- **Aim of the exercise**
All lines up to and including the one that contains "From stdpp Require" are to be transcribed exactly, starting from the first line of the records.

[Records contained in a dataset]
(* ===== verification/AdoptionFacts.v ===== *)
(** * Correctness of adoption and enrollment (adoption.rs)

    Checkpoints never go back, local profiles change only by the additive
    upgrade, enrollment and state transitions survive crashes. *)

From stdpp Require Import base strings list gmap sorting.
From S2P Require Import Prelude Json Errors Records Env Toy Input World Document Keystore Registry.
From S2P Require Import Recovery Identity RecordFacts Adoption IdentityFacts Namespace Scenario.

(** ** Checkpoints *)

(** The order in which an identity accepts documents. *)
Definition checkpoint_le (c c' : DocumentCheckpoint) : Prop :=
  (document_version c ≤ document_version c')%N ∧ (registry_version c ≤ registry_version c')%N.

#[global] Instance checkpoint_le_preorder : PreOrder checkpoint_le.
Proof.
  split; [by intros c; split|]. intros c1 c2 c3 [H1 H2] [H3 H4]. split; lia.
Qed.

(** The same document up to its proof. *)
Definition same_intent (before after : Value) : Prop :=
  ∃ v, without_proof before = Ok v ∧ without_proof after = Ok v.

Lemma initial_confirmation_Ok r doc e :
  is_initial_proof_confirmation r doc e = Ok true →
  initial_publication_pending r = true ∧ ev_document_version e = 1%N ∧ ev_registry_version e = 1%N ∧
  (∃ c, checkpoint r = Some c ∧ document_version c = 1%N ∧ registry_version c = 1%N) ∧
  same_intent (document r) doc.
Proof.
  unfold is_initial_proof_confirmation. destruct (_ || _) eqn:Hb; [done|].
  rewrite !orb_false_iff, !negb_false_iff in Hb.
  destruct Hb as ((((((H1 & H2) & H3) & H4) & H5) & H6) & H7). intros Hc.
  inv_run Hc. inv_run Hc. injection Hc as Hc. apply bool_decide_eq_true in Hc as ->.
  destruct (checkpoint r) as [c|]; [|done]. simpl in H7. apply andb_true_iff in H7 as [H7 H8].
  split_and!; [done|by apply N.eqb_eq|by apply N.eqb_eq| |by exists a0].
  exists c. split_and!; [done|by apply N.eqb_eq..].
Qed.

Lemma checkpoint_progression_Ok c e :
  validate_checkpoint_progression (Some c) e = Ok tt →
  checkpoint_le c (checkpoint_of e) ∧
  (document_version c = ev_document_version e → document_digest c = ev_document_digest e).
Proof.
  intros Hp%rguard_Ok. rewrite !orb_false_iff, andb_false_iff, negb_false_iff in Hp.
  destruct Hp as [[H1%N.ltb_ge H2%N.ltb_ge] H3]. split; [by split|]. intros Heq.
  destruct H3 as [H3%N.eqb_neq|H3%bool_decide_eq_true]; congruence.
Qed.

(** What accepted evidence says about the document it replaces. *)
Definition accepts (r : IdentityRecord) (doc : Value) (e : VerifiedDocumentEvidence) : Prop :=
  ∀ c, checkpoint r = Some c →
    checkpoint_le c (checkpoint_of e) ∧
    (document_version c = ev_document_version e →
     document_digest c = ev_document_digest e ∨
     (initial_publication_pending r = true ∧ same_intent (document r) doc)).

Lemma progression_accepts r doc e :
  validate_checkpoint_progression (checkpoint r) e = Ok tt → accepts r doc e.
Proof.
  intros Hp c Hc. rewrite Hc in Hp. apply checkpoint_progression_Ok in Hp as [Hle Heq].
  split; [done|]. intros Hv. left. auto.
Qed.

Lemma confirmation_accepts r doc e :
  is_initial_proof_confirmation r doc e = Ok true → accepts r doc e.
Proof.
  intros Hi c Hc. apply initial_confirmation_Ok in Hi as (Hp & H1 & H2 & (c' & Hc' & H3 & H4) & Hs).
  rewrite Hc in Hc'. injection Hc' as <-. split; [|by right].
  split; simpl; rewrite ?H1, ?H2, ?H3, ?H4; done.
Qed.

Section AdoptionFacts.
Context `{Env}.

(** ** A successful adoption *)

Lemma guarded_durable_Ok root g f w u w' :
  bind (require_store g root) (λ _, durable f) w = (Ok u, w') → disk w' = f (disk w).
Proof.
  intros Hw. inv_run Hw. apply require_store_Ok in Hstep as ->. by apply durable_Ok in Hw.
Qed.

Lemma publish_record_Ok rt g tid r w r' w' :
  publish_record rt g tid r w = (Ok r', w') →
  r' = set_generation (generation r + 1) r ∧
  ∃ registry registry', read_registry_at (disk w) = Ok registry ∧
    registered registry (did r) (identity_id r) = true ∧
    register registry (did r) (summary r') = Ok registry' ∧
    disk w' = upd_journals (delete (storage_key tid))
      (upd_registry (λ _, Some (Parsed registry')) (written r' (disk w))).
Proof.
  unfold publish_record. intros Hp.
  inv_run Hp. apply lift_Ok in Hstep as [Hb%bump_Ok ->]. destruct Hb as [-> _].
  inv_run Hp. apply write_identity_Ok in Hstep.
  inv_run Hp. injection Hstep0 as Hreg <-.
  inv_run Hp. apply lift_Ok in Hstep0 as [Hm%rguard_Ok ->]. apply negb_false_iff in Hm.
  inv_run Hp. apply lift_Ok in Hstep0 as [Hadd ->].
  inv_run Hp. apply guarded_durable_Ok in Hstep0.
  inv_run Hp. apply guarded_durable_Ok in Hstep1. apply ret_Ok in Hp as [-> ->].
  split; [done|]. eexists a0, a2. split_and!; [|done|done|].
  - rewrite <-Hreg. apply read_registry_same. by rewrite Hstep.
  - by rewrite Hstep1, Hstep0, Hstep.
Qed.

Lemma persist_state_transition_Ok rt g r w r' w' :
  persist_state_transition rt g r w = (Ok r', w') →
  r' = set_generation (generation r + 1) r ∧
  ∃ registry registry' tid j, read_registry_at (disk w) = Ok registry ∧
    registered registry (did r) (identity_id r) = true ∧
    register registry (did r) (summary r') = Ok registry' ∧
    disk w' = upd_journals (delete (storage_key tid))
      (upd_registry (λ _, Some (Parsed registry')) (written r'
        (upd_journals (<[storage_key tid := Parsed j]>) (disk w)))).
Proof.
  unfold persist_state_transition. intros Hp. inv_run Hp. apply keeps_random_id in Hstep as [E0 _].
  inv_run Hp. apply keeps_now in Hstep as [E1 _].
  inv_run Hp. apply guarded_durable_Ok in Hstep.
  apply publish_record_Ok in Hp as (-> & registry & registry' & Hreg & Hm & Hadd & Hd).
  rewrite Hstep, E1, E0 in *. split; [done|]. eexists registry, registry', _, _. by split_and!.
Qed.

Lemma refresh_shape doc r :
  ∃ la, refresh_compatible_local_profiles doc r = set_local_authorization la r ∧
    (is_Some la ↔ is_Some (local_authorization r)).
Proof.
  assert (r = set_local_authorization (local_authorization r) r) as Hr by by destruct r.
  unfold refresh_compatible_local_profiles.
  destruct (local_authorization r) as [l|] eqn:Hl; [|exists None; by rewrite <-Hr].
  repeat case_match; (eexists; split; [first [done|exact Hr]|]); done || eauto.
Qed.

(** An accepted record: the fields that change, and how the retired devices do. *)
Lemma accept_document_shape doc e r r' :
  accept_document doc e r = Ok r' →
  ∃ la l, r' = set_revision (ev_document_version e) (set_initial_publication_pending false
      (set_checkpoint (Some (checkpoint_of e)) (set_document doc
        (set_retired_device_ids l (set_local_authorization la r))))) ∧
    (∀ id, id ∈ retired_device_ids r → id ∉ device_ids doc) ∧
    (∀ id, id ∈ l ↔ id ∈ retired_device_ids r ∨
                    (id ∈ device_ids (document r) ∧ id ∉ device_ids doc)) ∧
    (is_Some la ↔ is_Some (local_authorization r)).
Proof.
  unfold accept_document. intros Ha. inv_run Ha. injection Ha as <-.
  apply observe_devices_Ok in Hstep as (Hn & l & -> & Hl).
  destruct (refresh_shape doc r) as [la [Hr Hla]]. rewrite Hr in *. exists la, l. by split_and!.
Qed.

Lemma adoption_outcome_Ok r b e o r' :
  adoption_outcome r b e = Ok (o, r') →
  identity_id r' = identity_id r ∧ did r' = did r ∧ generation r' = generation r ∧
  document r' = document r ∧ checkpoint r' = checkpoint r ∧
  retired_device_ids r' = retired_device_ids r.
Proof.
  unfold adoption_outcome. intros Ho. repeat case_match; simplify_eq; try done.
  inv_run Ho. by injection Ho as _ <-.
Qed.

Lemma map_shape (f : KeyMetadata → KeyMetadata) ks :
  (∀ k, key_shape (f k) = key_shape k) → map key_shape (map f ks) = map key_shape ks.
Proof. intros Hf. rewrite map_map. by apply map_ext. Qed.

(** The outcome keeps what the normalization of a record looks at. *)
Lemma adoption_outcome_shape r b e o r' :
  adoption_outcome r b e = Ok (o, r') →
  schema_version r' = schema_version r ∧ root_key_fingerprint r' = root_key_fingerprint r ∧
  root_capability r' = root_capability r ∧ map key_shape (keys r') = map key_shape (keys r) ∧
  local_authorization r' = local_authorization r ∧ created_at r' = created_at r ∧
  (state r' = state r ∨ o = AdoptDocumentOutcome.Activated ∨ o = AdoptDocumentOutcome.Revoked).
Proof.
  unfold adoption_outcome. intros Ho. destruct (state r) eqn:Hs; [done| | |].
  - inv_run Ho. injection Ho as <- <-. split_and!; [done..| |done|done|auto].
    apply map_shape. intros k. destruct (bool_decide (key_state k = _)); reflexivity.
  - destruct b; simpl in Ho; [destruct (option_test _ _); injection Ho as <- <-; by split_and!; auto|].
    injection Ho as <- <-. split_and!; [done..| |done|done|auto].
    apply map_shape. intros k. by destruct (_ || _).
  - injection Ho as <- <-. split_and!; auto.
Qed.

(** The record an adoption writes is canonical, so it can be read again. *)
Lemma accepted_canonical r doc e o x y n :
  canonical_record r → adoption_outcome r (local_authorized r doc) e = Ok (o, x) →
  accept_document doc e x = Ok y →
  is_Some (local_authorization r) ∨ infer_local_authorization doc (keys r) = Ok None →
  canonical_record (set_generation n y).
Proof.
  intros Hr Ho Hy Hl. destruct (adoption_outcome_Ok _ _ _ _ _ Ho) as (_ & Hd & _).
  destruct (adoption_outcome_shape _ _ _ _ _ Ho) as (Hs & Hf & Hc & Hk & Hla & _).
  destruct (accept_document_shape _ _ _ _ Hy) as (la & l & -> & _ & _ & Hiff).
  eapply canonical_redocument; [exact Hr|..]; simpl; try done; eauto.
  rewrite Hla in Hiff. destruct la as [a|]; [by left; eauto|right]. split; [done|].
  destruct Hl as [Hl|Hl]; [|done]. apply Hiff in Hl as [? ?]. done.
Qed.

- **Response to the exercise**
(* ===== verification/AdoptionFacts.v ===== *)
(** * Correctness of adoption and enrollment (adoption.rs)

    Checkpoints never go back, local profiles change only by the additive
    upgrade, enrollment and state transitions survive crashes. *)

From stdpp Require Import base strings list gmap sorting.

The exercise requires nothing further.